In 2017, the 20-year-old sued Jinan University Press for publishing books that contain “false and misleading content.”
She also sued Jiangsu Yuanzhou E-Commerce, a subsidiary of NASDAQ-listed e-commerce company JD that sold the book.
She demanded that the defendants pay her financial compensation, apologize publicly, retrieve the book and correct its wording.
The case was formally brought in July 2017 by the Yusu District Court in Suqian City, eastern China. But for various reasons, the case was delayed twice before a hearing took place last Friday.
Xi Xi told reporters that she realized she was a lesbian when she was 18 and found her first girlfriend in the same year. She claimed she was laughed at because of her sexual orientation (file photo)
A follow-up report The Paper said that Xi Xi, who was in Hong Kong, was unable to attend the trial due to coronavirus travel restrictions. It also noted that neither defendants had turned up.
According to the report, the court would make its decision known.
In a post published by LGBT Rights Advocacy Group, LGBT Rights, Xi Xi alleged that her lawyers had been interrupted by the judge several times while making their statement.

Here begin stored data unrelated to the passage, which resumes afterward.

Lemma copy_strings_run root T arr mem strs : ∀ s i o ptrs,
  pt_ok (pt_pages s) root → root ≠ kernel_pagetable → bytes_ok (pmem s) →
  Forall2 (ustring s root T) ptrs strs → holds (pmem s) (arr + 8 * i) (words ptrs) →
  accessible (pmem s) (mem + o) (total strs) → 0 ≤ o → o + total strs < 2 ^ 31 →
  (∀ j, 0 ≤ j < 8 * zlen strs → T (arr + 8 * i + j)) →
  (∀ j, 0 ≤ j < total strs → T (mem + o + j)) →
  apart (arr + 8 * i) (8 * zlen strs) (mem + o) (total strs) →
  ∃ m', copy_strings (length strs) root arr mem i o s =
      Ret (Some (o + total strs), set_pmem m' s) ∧
    bytes_ok m' ∧ holds m' (arr + 8 * i) (words (offsets o strs)) ∧
    strings_at m' (mem + o) strs ∧ keeps (pmem s) m' ∧
    (∀ a, ¬ (arr + 8 * i ≤ a < arr + 8 * i + 8 * zlen strs) →
       ¬ (mem + o ≤ a < mem + o + total strs) → m' !! a = pmem s !! a).
Proof.
  induction strs as [|l strs IH]; intros s i o ptrs Tr Hk Hb HU Hw Ha Ho Hmax HTa HTm Hap;
    inversion HU as [|w ? ptrs' ? U HU']; simplify_eq; cbn [copy_strings length offsets strings_at].
  - exists (pmem s). split; [by rewrite Z.add_0_r; destruct s|]. split; [done|].
    split; [apply holds_nil|done].
  - change (total (l :: strs)) with (asize l + total strs) in *. rewrite zlen_cons in *.
    pose proof (asize_bounds l). pose proof (zlen_nonneg l). pose proof (zlen_nonneg strs).
    pose proof (total_nonneg strs). unfold apart in *.
    apply holds_words_cons in Hw as [Hw Hws].
    destruct (copy_string_run root T arr mem i o s w l)
      as (m1 & m2 & Hld & Hrun & Hst & Hb2 & Hw2 & Hc2 & Hk2 & Hf2); try done.
    { eapply accessible_le; [done|lia]. }
    { intros j Hj. apply HTm. lia. }
    { unfold apart. lia. }
    mstep (on_pmem_run _ _ _ _ Hld).
    replace (set_pmem (pmem s) s) with s by (by destruct s).
    mstep Hrun. pose proof (us_len _ _ _ _ _ U). unfold MAX_ARG_STRLEN in *.
    rewrite i32_small, (proj2 (Z.ltb_ge _ 0)) by lia. cbv zeta.
    mstep (on_pmem_run _ (set_pmem m1 s) _ _ Hst). fold (asize l). rewrite u64_small by lia.
    assert (Hf : ∀ a, ¬ T a → m2 !! a = pmem s !! a).
    { intros a HTn. apply Hf2; intros Hin; apply HTn.
      - replace a with (arr + 8 * i + (a - (arr + 8 * i))) by lia. apply HTa. lia.
      - replace a with (mem + o + (a - (mem + o))) by lia. apply HTm. lia. }
    destruct (IH (set_pmem m2 s) (i + 1) (o + asize l) ptrs') as (m3 & Hr3 & Hb3 & Hw3 & Hs3 & Hk3 & Hf3);
      cbn [pt_pages pmem set_pmem] in *; try done; try lia.
    + eapply Forall2_impl; [done|]. intros w' l' Hu. by eapply ustring_frame.
    + replace (arr + 8 * (i + 1)) with (arr + 8 * i + 8) by lia.
      eapply holds_frame; [done|].
      intros b Hb'. assert (zlen ptrs' = zlen strs) by (unfold zlen; by rewrite (Forall2_length _ _ _ HU')).
      rewrite zlen_words in Hb'. apply Hf2; lia.
    + rewrite Z.add_assoc. eapply accessible_frame.
      * apply (accessible_mono _ _ (asize l + total strs)); [done|lia..].
      * intros b Hb'. apply Hf2; lia.
    + intros j Hj. replace (arr + 8 * (i + 1) + j) with (arr + 8 * i + (8 + j)) by lia. apply HTa. lia.
    + intros j Hj. replace (mem + (o + asize l) + j) with (mem + o + (asize l + j)) by lia.
      apply HTm. lia.
    + exists m3. split; [by rewrite <- Z.add_assoc in Hr3|]. split; [done|].
      replace (arr + 8 * (i + 1)) with (arr + 8 * i + 8) in * by lia. rewrite <- Z.add_assoc.
      split; [apply holds_words_cons; split; [|done]|].
      * eapply holds_frame; [done|]. rewrite zlen_le8. intros b Hb'. apply Hf3; lia.
      * split; [split; [|done]|split; [by etrans|]].
        -- eapply cstr_frame; [done|]. intros b Hb'. apply Hf3; lia.
        -- intros a Hn1 Hn2. rewrite Hf3 by lia. apply Hf2; lia.
Qed.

She also claimed that the judge had tried to end the hearing halfway through “other cases”.
She expressed her anger that the defendants chose not to attend the hearing, but vowed to remain strong and to fight for her rights.
“Don’t give up every opportunity to speak up. We must make it impossible for them to avoid (the issue), “she insisted in the article.
The Chinese authorities removed homosexuality from the list of diseases in the Chinese mental illness classification in 2001, a national clinical guide.
But the LGBT community continues to face a strong social stigma. Stories of families registering family members for treatments that want to change their sexual orientation also continue to be common.
Gay rights campaigners are conducting electric shock treatment to protest outside a court where the first trial in China on so-called conversion therapy was held in Beijing in 2014
Human rights group has urged the Chinese government to prohibit hospitals and other medical institutions from subjecting LGBT people to so-called ‘conversion therapy’.
Although widely discredited by doctors, such treatment is an attempt to change a person’s sexual orientation through various means, such as hypnosis, medications, acupuncture, and even electric shock therapy.
Chinese society continues to favor children who can pass on their family name. Since same-sex marriage is not legal and same-sex couples may not adopt together, homosexual and lesbian people feel compelled to enter into heterosexual marriages and have children.
China also has no laws that protect people against discrimination based on sexual orientation or gender identity, which prevents victims of conversion therapy or general abuse from seeking justice for fear that their sexual orientation will be made public.